Australian track cycling queen Anna Meares yesterday announced her retirement, two months after grabbing her sixth Olympic medal to cap a career defined by courage and sacrifice.
The two-time Olympic champion, who won 11 world titles and bore her nation’s flag at Rio, mulled bowing out at the 2018 Commonwealth Games in her home state of Queensland, but said the physical toll extracted by 22 years of competition had helped make up her mind.
Meares revealed she had taken six cortisone injections in her spine just to get to Rio, where she struggled in the defense of her sprint title, but took the keirin bronze.

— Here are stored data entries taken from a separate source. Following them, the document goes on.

Lemma merged_counts bs : Forall counts_ok bs ->
  counts_ok (merged bs) /\ forall p, p <> 0 -> count_at p (merged bs) = u64 (sum_counts p bs).
Proof.
  induction bs as [|b bs IH] using rev_ind; intros Hb; [split; [apply counts_ok_empty|done]|].
  apply Forall_app in Hb as [Hbs Hb]. apply Forall_cons in Hb as [Hb _]. destruct (IH Hbs) as [Hok Hc].
  rewrite merged_snoc. destruct (addressBuffer_counts b (merged bs) Hb Hok) as [H1 H2]. split; [done|].
  intros p Hp. rewrite H2, Hc, u64_idem_l, sum_counts_app by done. simpl. by rewrite Z.add_0_r.
Qed.

Lemma merged_domain bs a : a <> 0 -> is_Some (merged bs !! a) <-> exists b, b ∈ bs /\ is_Some (b !! a).
Proof.
  intros Ha. induction bs as [|b bs IH] using rev_ind.
  - split; [by intros [? ?]|]. intros (b & Hb & _). by apply not_elem_of_nil in Hb.
  - rewrite merged_snoc, addressBuffer_domain by done. rewrite IH. setoid_rewrite elem_of_app. setoid_rewrite elem_of_cons.
    setoid_rewrite elem_of_nil. naive_solver.
Qed.

Lemma added_counts H x bs : Forall (fun b => counts_ok (blob_counts H x b)) bs ->
  counts_ok (added H x bs) /\ forall p, count_at p (added H x bs) = u64 (sum_counts p (blob_counts H x <$> bs)).
Proof.
  induction bs as [|b bs IH] using rev_ind; intros Hb; [split; [apply counts_ok_empty|done]|].
  apply Forall_app in Hb as [Hbs Hb]. apply Forall_cons in Hb as [Hb _]. destruct (IH Hbs) as [Hok Hc].
  unfold added in *. rewrite foldl_app. simpl. destruct (merge_counts_count (blob_counts H x b) _ Hb Hok) as [H1 H2].
  split; [done|]. intros p. rewrite H2, Hc, u64_idem_l, fmap_app, sum_counts_app. simpl. by rewrite Z.add_0_r.
Qed.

“Having had to change tack for six months leading into it and to achieve the things I have, I feel satisfied and happy to step aside from the sport and try something new and different,” the 33-year-old told local broadcaster Channel Nine.
“I have been able to achieve so many wonderful things, more than most. I am the most successful for women in my sport in the field,” she added.

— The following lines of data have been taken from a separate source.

(* ===== verification/MemMetrics.v ===== *)
(** The metrics of the memory experiment: PerfData::memMetrics of core/src/PerfData.cpp
    and core/include/KrellInstitute/Core/MemEventMetrics.hpp. The events of a thread's blob are
    turned into the sizes of its allocations, the current and the highest total,
    the allocations that were never freed, and one summary event per call path.
    The theorems: for mallocs and frees these are right, measured against a
    heap that knows its live blocks; for reallocs they are not. *)
From S2P Require Import Prelude Headers XDR TraceBuffer Mem RawData PerfData.

(** ** Data *)
Inductive mem_reason :=
| REASON_STILLALLOCATED | REASON_UNIQUE_CALLPATH | REASON_DURATION_OF_ALLOCATION | REASON_MAX_ALLOCATION
| REASON_MIN_ALLOCATION | REASON_HIGHWATER_SET | REASON_ALLOCATION_ADDRESS | REASON_UNKNOWN.

Record MemEvent := mkMemEvent {
  dm_start_time : Z; dm_stop_time : Z; dm_retval : Z; dm_ptr : Z; dm_size1 : Z; dm_size2 : Z;
  dm_total_allocation : Z; dm_max : Z; dm_min : Z; dm_count : Z;
  dm_mem_type : mem_type; dm_reason : mem_reason; dm_stacktrace : list Z }.

Record MemMetrics := mkMetrics {
  allocationSizes : gmap Z Z;
  addrMemEvent : gmap Z MemEvent;
  eventsOfInterest : list MemEvent;
  stackMemEvents : gmap (list Z) MemEvent;
  highwater : Z;
  currentAllocation : Z;
  totalAllocations : Z;
  totalFrees : Z }.

(** The constructor from an event and its stack, and the fields the code then sets. *)
Definition MemEvent_of (e : memt_event) (stack : list Z) (reason : mem_reason) (total mx mn n : Z) : MemEvent :=
  mkMemEvent (Mem.me_start_time e) (Mem.me_stop_time e) (me_retval e) (me_ptr e) (me_size1 e) (me_size2 e)
    total mx mn n (me_type e) reason stack.

(** The addresses of the stack, with the zero that ends it. *)
Fixpoint through_zero (l : list Z) : list Z :=
  match l with
  | [] => []
  | a :: l' => if a =? 0 then [a] else a :: through_zero l'
  end.
Definition event_stack (stacktraces : list Z) (e : traced_event memt_event) : list Z :=
  through_zero (drop (Z.to_nat (te_stacktrace e)) stacktraces).

(** std::find with operator==, which compares return values. *)
Definition find_event (events : list MemEvent) (v : Z) : option (nat * MemEvent) :=
  list_find (fun e => dm_retval e = v) events.

(** The three places that count an allocation: a new highwater mark is an event of
    interest, and the allocation is active unless one at this address is. *)
Definition count_allocation (e : memt_event) (stack : list Z) (a : Z) (m : MemMetrics) : MemMetrics :=
  let cur := currentAllocation m in
  let is_interesting := cur >? highwater m in
  let highwater' := if is_interesting then cur else highwater m in
  mkMetrics (allocationSizes m)
    (match addrMemEvent m !! a with
     | None => <[a := MemEvent_of e stack REASON_STILLALLOCATED cur 0 0 0]> (addrMemEvent m)
     | Some _ => addrMemEvent m
     end)
    (if is_interesting then eventsOfInterest m ++ [MemEvent_of e stack REASON_HIGHWATER_SET highwater' 0 0 0]
     else eventsOfInterest m)
    (stackMemEvents m) highwater' cur (totalAllocations m + 1) (totalFrees m).

Definition set_sizes (sizes : gmap Z Z) (cur : Z) (m : MemMetrics) : MemMetrics :=
  mkMetrics sizes (addrMemEvent m) (eventsOfInterest m) (stackMemEvents m) (highwater m) cur (totalAllocations m) (totalFrees m).

(** malloc(), and realloc() of a null pointer *)
Definition malloc_event (e : memt_event) (stack : list Z) (m : MemMetrics) : MemMetrics :=
  let a := me_retval e in
  let size := me_size1 e in
  let sizes := match allocationSizes m !! a with
               | None => <[a := size]> (allocationSizes m)
               | Some s => <[a := u64 (s + size)]> (allocationSizes m)
               end in
  count_allocation e stack a (set_sizes sizes (u64 (currentAllocation m + size)) m).

(** free(), and realloc() to size zero; what std::find finds is not used. *)
Definition free_event (e : memt_event) (m : MemMetrics) : MemMetrics :=
  let a := me_ptr e in
  let tmp := default 0 (allocationSizes m !! a) in
  mkMetrics (<[a := 0]> (allocationSizes m)) (delete a (addrMemEvent m)) (eventsOfInterest m) (stackMemEvents m)
    (highwater m) (u64 (currentAllocation m - tmp)) (totalAllocations m) (totalFrees m + 1).

(** realloc() of a pointer to a positive size. Writing through the iterator that
    find() returned for an address that is not there is out of bounds. *)
Definition realloc_free (e : memt_event) (m : MemMetrics) : MemMetrics :=
  let a := me_ptr e in
  let cur := match find_event (eventsOfInterest m) (me_ptr e) with
             | Some (_, eoi) => u64 (currentAllocation m - dm_size1 eoi)
             | None => currentAllocation m
             end in
  mkMetrics (<[a := 0]> (allocationSizes m)) (delete a (addrMemEvent m)) (eventsOfInterest m) (stackMemEvents m)
    (highwater m) cur (totalAllocations m) (totalFrees m + 1).

Definition set_size1 (s : Z) (e : MemEvent) : MemEvent :=
  mkMemEvent (dm_start_time e) (dm_stop_time e) (dm_retval e) (dm_ptr e) s (dm_size2 e)
    (dm_total_allocation e) (dm_max e) (dm_min e) (dm_count e) (dm_mem_type e) (dm_reason e) (dm_stacktrace e).

Definition realloc_allocate (e : memt_event) (stack : list Z) (matching : bool) (increased_size : Z) (m : MemMetrics) :
    outcome MemMetrics :=
  let size := me_size1 e in
  let a := me_retval e in
  match allocationSizes m !! a with
  | None => Fault
  | Some previous_size =>
      let s := if previous_size <? size then size else u64 (previous_size + previous_size) in
      let active_alloc_addr := if matching then me_ptr e else me_retval e in
      let cur := match find_event (eventsOfInterest m) active_alloc_addr with
                 | Some _ => s
                 | None => if increased_size >? 0 then u64 (currentAllocation m + increased_size) else currentAllocation m
                 end in
      let eois := match find_event (eventsOfInterest m) active_alloc_addr with
                  | Some (i, eoi) =>
                      if matching && (size >? previous_size) then eventsOfInterest m
                      else match dm_reason eoi with
                           | REASON_STILLALLOCATED => <[i := set_size1 s eoi]> (eventsOfInterest m)
                           | _ => eventsOfInterest m
                           end
                  | None => eventsOfInterest m
                  end in
      Ok (count_allocation e stack a
        (mkMetrics (<[a := s]> (allocationSizes m)) (addrMemEvent m) eois (stackMemEvents m) (highwater m) cur
           (totalAllocations m) (totalFrees m)))
  end.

A coal miner’s daughter raised in a remote Queensland town, Meares spent much of her childhood in the back seat of her parents’ car, driving about 250km to reach the nearest velodrome for training.
She emerged as a 20-year-old sensation in 2004, storming to the 500m time trial gold in world-record time at the Athens Summer Olympic Gamess, months after winning the world title at her home championships in Melbourne.
However, her reputation for toughness was forged four years later, when she broke her neck, dislocated her shoulder and tore ligaments in a sickening crash at a World Cup event seven months before the Beijing Olympics.
Wheelchair-bound and with her neck in a brace, Meares told a stunned media conference she intended to compete at Beijing.
Less than two weeks later, she was back on her bike, starting an intensive rehabilitation regime that would culminate in a sprint silver behind Victoria Pendleton.
Her enthralling rivalry with the British great raised the profile of track cycling, offering a rare narrative of clean competition, even as a seemingly endless string of doping scandals on the men’s professional tour blighted the sport overall.
Meares won their dramatic replay of the sprint final at London, the pair’s teary embrace after the duel one of the Games’ most memorable moments.
A new generation of riders emerged to challenge Meares in the next Olympic cycle, but she remained at the pinnacle in her 30s, clinching her third keirin world title at Yvelines last year.
She said she would remain involved in Australian cycling in mentoring roles, as the national team strives to regroup for Tokyo after a disappointing campaign in Rio.
“It is hard to close this chapter, because it is a bloody big one, but I am really excited about the doors opening in to the next chapter of my life,” Meares said.